**WHAT YOU SHOULD DO**
Repeat the entries exactly as they stand.

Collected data
=====

Lemma elems_ok dec vs its : forall fuel rest rem pos size st s,
  Forall2 (reads dec) vs its -> (length vs < fuel)%nat ->
  (forall r rem sz bv ke p st,
     dec (mkStream r rem true None sz bv ke ((p, p) :: st)) =
     Ok (mkStream r rem true None sz bv None ((p, p) :: st), inl EOL)) ->
  let n := Z.of_nat (length (concat (map encode_item its))) in
  0 <= pos -> pos + n = size -> size < 2 ^ 64 -> n <= rem ->
  after (concat (map encode_item its) ++ rest) rem ((pos, size) :: st) s ->
  exists s', decodeSliceElems fuel dec s = Ok (s', inr vs) /\ after rest (rem - n) ((size, size) :: st) s'.
Proof.
  intros fuel rest rem pos size st s Hl Hf Heol. revert fuel rem pos s Hf.
  induction Hl as [|v it vs its Hv Hl IH]; intros fuel rem pos s Hf n Hp Hsz H64 Hrem Ha; unfold n in *;
    (destruct fuel as [|fuel]; [simpl in Hf; lia|]); cbn [decodeSliceElems].
  - destruct Ha as (sz & bv & ke & ->). simpl in *. assert (pos = size) as -> by lia.
    run. rewrite Heol. eexists. split; [done|]. do 3 eexists. f_equal. lia.
  - cbn [map concat] in *. rewrite length_app in *. rewrite <- app_assoc in Ha.
    destruct (reads_after dec v it _ rem pos size st s Hv Hp ltac:(lia) H64 ltac:(lia) Ha) as (s1 & E1 & A1).
    set (m := Z.of_nat (length (encode_item it))) in *.
    destruct (IH fuel (rem - m) (pos + m) s1 ltac:(simpl in Hf; lia) ltac:(lia) ltac:(lia) H64 ltac:(lia) A1) as (s2 & E2 & A2).
    exists s2. unfold handle. rewrite E1. run. rewrite E2. split; [done|].
    replace (rem - _) with (rem - m - Z.of_nat (length (concat (map encode_item its)))) by lia.
    done.
Qed.

Lemma fields_ok decs vs its : forall rest rem pos size st s,
  Forall3 reads decs vs its ->
  let n := Z.of_nat (length (concat (map encode_item its))) in
  0 <= pos -> pos + n = size -> size < 2 ^ 64 -> n <= rem ->
  after (concat (map encode_item its) ++ rest) rem ((pos, size) :: st) s ->
  exists s', decodeFields decs s = Ok (s', inr vs) /\ after rest (rem - n) ((size, size) :: st) s'.
Proof.
  intros rest rem pos size st s Hl. revert rem pos s.
  induction Hl as [|dec v it decs vs its Hv Hl IH]; intros rem pos s n Hp Hsz H64 Hrem Ha; unfold n in *;
    cbn [decodeFields].
  - exists s. split; [done|]. destruct Ha as (sz & bv & ke & ->). simpl in *. assert (pos = size) as -> by lia.
    do 3 eexists. f_equal. lia.
  - cbn [map concat] in *. rewrite length_app in *. rewrite <- app_assoc in Ha.
    destruct (reads_after dec v it _ rem pos size st s Hv Hp ltac:(lia) H64 ltac:(lia) Ha) as (s1 & E1 & A1).
    set (m := Z.of_nat (length (encode_item it))) in *.
    destruct (IH (rem - m) (pos + m) s1 ltac:(lia) ltac:(lia) H64 ltac:(lia) A1) as (s2 & E2 & A2).
    exists s2. unfold handle. rewrite E1. run. rewrite E2. split; [done|].
    replace (rem - _) with (rem - m - Z.of_nat (length (concat (map encode_item its)))) by lia.
    done.
Qed.

Lemma list_payload c rem st :
  fits KList c rem st ->
  Z.of_nat (length c) <= rem - hlen KList c /\ Z.of_nat (length c) < 2 ^ 64 /\
  rem - hlen KList c - Z.of_nat (length c) = rem - flen KList c.
Proof.
  intros [_ Hrem H64 _]. pose proof (flen_pos KList c). unfold hlen, plen in *. simpl in *. lia.
Qed.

=====

**SOLUTION TO THE EXERCISE**
Lemma elems_ok dec vs its : forall fuel rest rem pos size st s,
  Forall2 (reads dec) vs its -> (length vs < fuel)%nat ->
  (forall r rem sz bv ke p st,
     dec (mkStream r rem true None sz bv ke ((p, p) :: st)) =
     Ok (mkStream r rem true None sz bv None ((p, p) :: st), inl EOL)) ->
  let n := Z.of_nat (length (concat (map encode_item its))) in
  0 <= pos -> pos + n = size -> size < 2 ^ 64 -> n <= rem ->
  after (concat (map encode_item its) ++ rest) rem ((pos, size) :: st) s ->
  exists s', decodeSliceElems fuel dec s = Ok (s', inr vs) /\ after rest (rem - n) ((size, size) :: st) s'.
Proof.
  intros fuel rest rem pos size st s Hl Hf Heol. revert fuel rem pos s Hf.
  induction Hl as [|v it vs its Hv Hl IH]; intros fuel rem pos s Hf n Hp Hsz H64 Hrem Ha; unfold n in *;
    (destruct fuel as [|fuel]; [simpl in Hf; lia|]); cbn [decodeSliceElems].
  - destruct Ha as (sz & bv & ke & ->). simpl in *. assert (pos = size) as -> by lia.
    run. rewrite Heol. eexists. split; [done|]. do 3 eexists. f_equal. lia.
  - cbn [map concat] in *. rewrite length_app in *. rewrite <- app_assoc in Ha.
    destruct (reads_after dec v it _ rem pos size st s Hv Hp ltac:(lia) H64 ltac:(lia) Ha) as (s1 & E1 & A1).
    set (m := Z.of_nat (length (encode_item it))) in *.
    destruct (IH fuel (rem - m) (pos + m) s1 ltac:(simpl in Hf; lia) ltac:(lia) ltac:(lia) H64 ltac:(lia) A1) as (s2 & E2 & A2).
    exists s2. unfold handle. rewrite E1. run. rewrite E2. split; [done|].
    replace (rem - _) with (rem - m - Z.of_nat (length (concat (map encode_item its)))) by lia.
    done.
Qed.

Lemma fields_ok decs vs its : forall rest rem pos size st s,
  Forall3 reads decs vs its ->
  let n := Z.of_nat (length (concat (map encode_item its))) in
  0 <= pos -> pos + n = size -> size < 2 ^ 64 -> n <= rem ->
  after (concat (map encode_item its) ++ rest) rem ((pos, size) :: st) s ->
  exists s', decodeFields decs s = Ok (s', inr vs) /\ after rest (rem - n) ((size, size) :: st) s'.
Proof.
  intros rest rem pos size st s Hl. revert rem pos s.
  induction Hl as [|dec v it decs vs its Hv Hl IH]; intros rem pos s n Hp Hsz H64 Hrem Ha; unfold n in *;
    cbn [decodeFields].
  - exists s. split; [done|]. destruct Ha as (sz & bv & ke & ->). simpl in *. assert (pos = size) as -> by lia.
    do 3 eexists. f_equal. lia.
  - cbn [map concat] in *. rewrite length_app in *. rewrite <- app_assoc in Ha.
    destruct (reads_after dec v it _ rem pos size st s Hv Hp ltac:(lia) H64 ltac:(lia) Ha) as (s1 & E1 & A1).
    set (m := Z.of_nat (length (encode_item it))) in *.
    destruct (IH (rem - m) (pos + m) s1 ltac:(lia) ltac:(lia) H64 ltac:(lia) A1) as (s2 & E2 & A2).
    exists s2. unfold handle. rewrite E1. run. rewrite E2. split; [done|].
    replace (rem - _) with (rem - m - Z.of_nat (length (concat (map encode_item its)))) by lia.
    done.
Qed.

Lemma list_payload c rem st :
  fits KList c rem st ->
  Z.of_nat (length c) <= rem - hlen KList c /\ Z.of_nat (length c) < 2 ^ 64 /\
  rem - hlen KList c - Z.of_nat (length c) = rem - flen KList c.
Proof.
  intros [_ Hrem H64 _]. pose proof (flen_pos KList c). unfold hlen, plen in *. simpl in *. lia.
Qed.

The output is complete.